Il Ministeroum deriva dal Munus. Munus divino non può produrre Ministerium eretico.
Mentre è la mancanza del Munus dovuto a posizioni eretiche che produce un Ministerium conseguente.
Non possedendo il Munus perché modernista, la Chiesa Conciliare è una falsa chiesa, una Deep Church diversa da quella Cattolica il cui Munus può essere ricevuto solo da chi aderisce al cattolicesimo senza se e senza ma. Da Roncalli a Bergoglio si sono fatti i loro dogmi, la loro fede, i loro riti, le loro ordinazioni, falsificando formule bimillenarie e mutando in senso protestante ed ecumenico la missione della loro setta.

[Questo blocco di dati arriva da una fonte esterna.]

(** After [k] turns of the outer loop: [(n-1) + (n-2) + ... + (n-k)] pairs. *)
Lemma length_enumerate_rows (k : nat) :
  k ≤ t_len cs →
  2 * length (flat_map (row_pairs cs) (seq 0 k)) + k * k + k = 2 * t_len cs * k.
Proof.
  induction k as [|k IH]; intros Hk; [done|].
  rewrite seq_S, flat_map_app, length_app.
  change (flat_map (row_pairs cs) [0 + k]) with (row_pairs cs k ++ []).
  rewrite app_nil_r, length_row_pairs.
  specialize (IH ltac:(lia)). revert IH.
  generalize (length (flat_map (row_pairs cs) (seq 0 k))). intros m IH. nia.
Qed.

Lemma length_enumerate_pairs :
  length (enumerate_pairs cs) = t_len cs * (t_len cs - 1) / 2.
Proof.
  rewrite enumerate_pairs_rows. unfold range. rewrite Nat.sub_0_r.
  pose proof (length_enumerate_rows (t_len cs - 1) ltac:(lia)) as H.
  apply Nat.div_unique_exact; [lia|]. nia.
Qed.

Lemma sorted_seq (a n : nat) : StronglySorted lt (seq a n).
Proof.
  revert a. induction n as [|n IH]; intros a; simpl; constructor; [done|].
  apply Forall_forall. intros x Hx. apply elem_of_seq in Hx. lia.
Qed.

Lemma sorted_row_pairs (i : nat) :
  StronglySorted (λ p q, lex_lt (p_index p) (p_index q)) (row_pairs cs i).
Proof.
  unfold row_pairs, range.
  induction (sorted_seq (i + 1) (t_len cs - (i + 1))) as [|j l _ IH Hj]; simpl;
    constructor; [done|].
  apply Forall_fmap. eapply Forall_impl; [exact Hj|].
  intros j' Hlt. right. simpl. done.
Qed.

La Chiesa Cattolica subisce una riduzione progressiva della Sua dimensione visibile ma, per i dogmi dell’indefettibilita’ e del non prevalebunt rimarrà almeno un cattolico alla fine del mondo.
L’operazione intellettualista che vorrebbe scindere il Munus dal Ministerium non viene accettata dai teologi e li fa sorridere perché mina il dogma dell’infallibilità così come solennemente definito da Pio IX e dimostra di non avere sensus Ecclesiae che non può scindere l’Autorita dal suo esercizio. Chi deraglia dalla Verità perde ogni Autorità nella Chiesa e, quindi, anche ogni esercizio della stessa. Questo insegna il can 188.4 del Codex 1917. Questo insegna la mail abrogata Bolla Cum ex Apostolatus Officio di Papa Paolo IV. Questo insegna San Roberto Bellarmino, Dottore della Chiesa, nel de Romano Pontifice.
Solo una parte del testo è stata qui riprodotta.